» Requirement: Go through the entries below, tally each line that has the word "match", and give only the total.

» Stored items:
(** [LocalSandboxConfig::from_env]. *)
Definition from_env : LocalSandboxConfig :=
  let mode_value := replace_char (chr "_") "-"
                      (str_map to_ascii_lower (default "workspace-write" (env_var "OPENTOPIA_SANDBOX_MODE"))) in
  let '(legacy_enforcement, sandbox_mode) :=
    if bool_decide (mode_value = "enforce" \/ mode_value = "strict")
    then (Some OsSandboxMode.Enforce, SandboxMode.WorkspaceWrite)
    else if bool_decide (mode_value = "best-effort")
    then (Some OsSandboxMode.BestEffort, SandboxMode.WorkspaceWrite)
    else if bool_decide (mode_value = "disabled")
    then (Some OsSandboxMode.Disabled, SandboxMode.DangerFullAccess)
    else if bool_decide (mode_value = "read-only") then (None, SandboxMode.ReadOnly)
    else if bool_decide (mode_value = "workspace-write") then (None, SandboxMode.WorkspaceWrite)
    else if bool_decide (mode_value = "danger-full-access") then (None, SandboxMode.DangerFullAccess)
    else (Some OsSandboxMode.Enforce, SandboxMode.ReadOnly) in
  let danger := bool_decide (sandbox_mode = SandboxMode.DangerFullAccess) in
  let mode :=
    match env_var "OPENTOPIA_SANDBOX_ENFORCEMENT" ≫= parse_enforcement_mode with
    | Some mode => mode
    | None => default (if danger then OsSandboxMode.Disabled else OsSandboxMode.Enforce)
                      legacy_enforcement
    end in
  let network_value := str_map to_ascii_lower (default "deny" (env_var "OPENTOPIA_SANDBOX_NETWORK")) in
  let configured_network :=
    if bool_decide (network_value = "allow") then NetworkPolicy.Allow
    else if bool_decide (network_value = "inherit") then NetworkPolicy.Inherit
    else NetworkPolicy.Deny in
  let backend :=
    match env_var "OPENTOPIA_WINDOWS_SANDBOX" with
    | Some value =>
        let value := str_map to_ascii_lower value in
        if bool_decide (value = "auto") then WindowsSandboxBackend.Auto
        else if bool_decide (value ∈ ["dedicated_user"; "dedicated-user"; "elevated"])
        then WindowsSandboxBackend.DedicatedUser
        else if bool_decide (value ∈ ["unelevated"; "legacy"]) then WindowsSandboxBackend.Unelevated
        else WindowsSandboxBackend.DedicatedUser
    | None => WindowsSandboxBackend.Auto
    end in
  {| enabled := negb (bool_decide (mode = OsSandboxMode.Disabled)) && negb danger;
     mode := mode;
     network := if danger then NetworkPolicy.Allow else configured_network;
     read_paths := env_path_list "OPENTOPIA_SANDBOX_READ_PATHS";
     write_paths := env_path_list "OPENTOPIA_SANDBOX_WRITE_PATHS";
     sandbox_mode := sandbox_mode;
     writable_roots := env_path_list "OPENTOPIA_SANDBOX_WRITABLE_ROOTS";
     sandbox_home := env_var "OPENTOPIA_SANDBOX_HOME";
     windows_backend := backend;
     approved_read_paths := []; approved_write_paths := [] |}.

» Reply: 2